* Collected data entries:
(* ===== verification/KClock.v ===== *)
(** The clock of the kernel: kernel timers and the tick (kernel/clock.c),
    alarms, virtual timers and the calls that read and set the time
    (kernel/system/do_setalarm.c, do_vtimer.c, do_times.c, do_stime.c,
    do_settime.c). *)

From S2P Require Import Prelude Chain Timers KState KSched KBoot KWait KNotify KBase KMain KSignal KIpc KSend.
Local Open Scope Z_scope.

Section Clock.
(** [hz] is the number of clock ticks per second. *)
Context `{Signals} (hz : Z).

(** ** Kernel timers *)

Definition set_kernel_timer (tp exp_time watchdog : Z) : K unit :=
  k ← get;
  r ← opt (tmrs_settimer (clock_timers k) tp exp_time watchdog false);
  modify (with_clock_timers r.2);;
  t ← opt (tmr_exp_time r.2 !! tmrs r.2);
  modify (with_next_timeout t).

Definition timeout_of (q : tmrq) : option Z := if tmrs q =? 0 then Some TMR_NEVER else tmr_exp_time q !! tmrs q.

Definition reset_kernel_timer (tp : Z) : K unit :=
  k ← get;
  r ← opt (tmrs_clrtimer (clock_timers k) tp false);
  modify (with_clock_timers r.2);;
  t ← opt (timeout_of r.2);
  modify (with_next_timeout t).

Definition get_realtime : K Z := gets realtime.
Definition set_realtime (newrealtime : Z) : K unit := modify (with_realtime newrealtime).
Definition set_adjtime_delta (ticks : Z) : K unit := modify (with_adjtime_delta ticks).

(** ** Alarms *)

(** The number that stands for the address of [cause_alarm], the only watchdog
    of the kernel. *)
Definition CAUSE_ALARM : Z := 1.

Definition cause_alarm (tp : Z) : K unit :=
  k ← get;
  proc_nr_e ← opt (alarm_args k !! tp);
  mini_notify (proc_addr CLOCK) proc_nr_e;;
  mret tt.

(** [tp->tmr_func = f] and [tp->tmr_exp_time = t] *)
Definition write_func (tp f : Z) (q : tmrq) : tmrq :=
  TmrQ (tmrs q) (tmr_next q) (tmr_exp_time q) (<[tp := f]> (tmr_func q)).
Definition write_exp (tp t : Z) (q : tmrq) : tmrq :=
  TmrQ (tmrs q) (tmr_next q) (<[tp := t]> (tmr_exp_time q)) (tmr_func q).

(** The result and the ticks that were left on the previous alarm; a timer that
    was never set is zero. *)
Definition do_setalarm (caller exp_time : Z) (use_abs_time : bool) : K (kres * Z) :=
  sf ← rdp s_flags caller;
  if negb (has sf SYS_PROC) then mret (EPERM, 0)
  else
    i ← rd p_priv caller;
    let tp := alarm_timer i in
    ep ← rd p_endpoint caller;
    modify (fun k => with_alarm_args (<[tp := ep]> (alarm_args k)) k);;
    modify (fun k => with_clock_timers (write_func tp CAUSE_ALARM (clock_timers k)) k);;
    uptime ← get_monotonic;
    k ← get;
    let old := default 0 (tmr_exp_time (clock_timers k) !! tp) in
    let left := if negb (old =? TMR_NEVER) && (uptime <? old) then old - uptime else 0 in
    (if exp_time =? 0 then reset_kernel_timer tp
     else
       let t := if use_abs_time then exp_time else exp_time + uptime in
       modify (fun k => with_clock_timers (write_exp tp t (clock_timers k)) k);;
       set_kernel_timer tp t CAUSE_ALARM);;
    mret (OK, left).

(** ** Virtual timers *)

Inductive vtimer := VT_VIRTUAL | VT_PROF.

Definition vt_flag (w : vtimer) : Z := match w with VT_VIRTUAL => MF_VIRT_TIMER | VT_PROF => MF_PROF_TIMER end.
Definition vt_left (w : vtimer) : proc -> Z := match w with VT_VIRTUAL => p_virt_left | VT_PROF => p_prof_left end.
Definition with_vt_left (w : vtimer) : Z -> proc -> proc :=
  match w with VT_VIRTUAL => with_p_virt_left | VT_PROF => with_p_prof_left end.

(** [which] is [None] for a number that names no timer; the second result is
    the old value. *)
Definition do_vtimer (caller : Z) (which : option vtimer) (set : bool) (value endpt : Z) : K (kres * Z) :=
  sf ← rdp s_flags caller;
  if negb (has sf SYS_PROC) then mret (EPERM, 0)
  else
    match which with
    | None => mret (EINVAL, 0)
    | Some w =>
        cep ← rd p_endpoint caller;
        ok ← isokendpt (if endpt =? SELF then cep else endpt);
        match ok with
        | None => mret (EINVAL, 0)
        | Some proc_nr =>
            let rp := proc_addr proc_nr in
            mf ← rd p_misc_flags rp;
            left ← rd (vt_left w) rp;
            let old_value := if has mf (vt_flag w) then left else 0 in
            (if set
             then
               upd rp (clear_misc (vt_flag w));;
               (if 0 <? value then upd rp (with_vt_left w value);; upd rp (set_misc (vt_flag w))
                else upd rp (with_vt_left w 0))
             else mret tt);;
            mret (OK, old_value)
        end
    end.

* What you are asked to do: Answer with a number only: how many lines above have the word "then"?

* Your solution: 10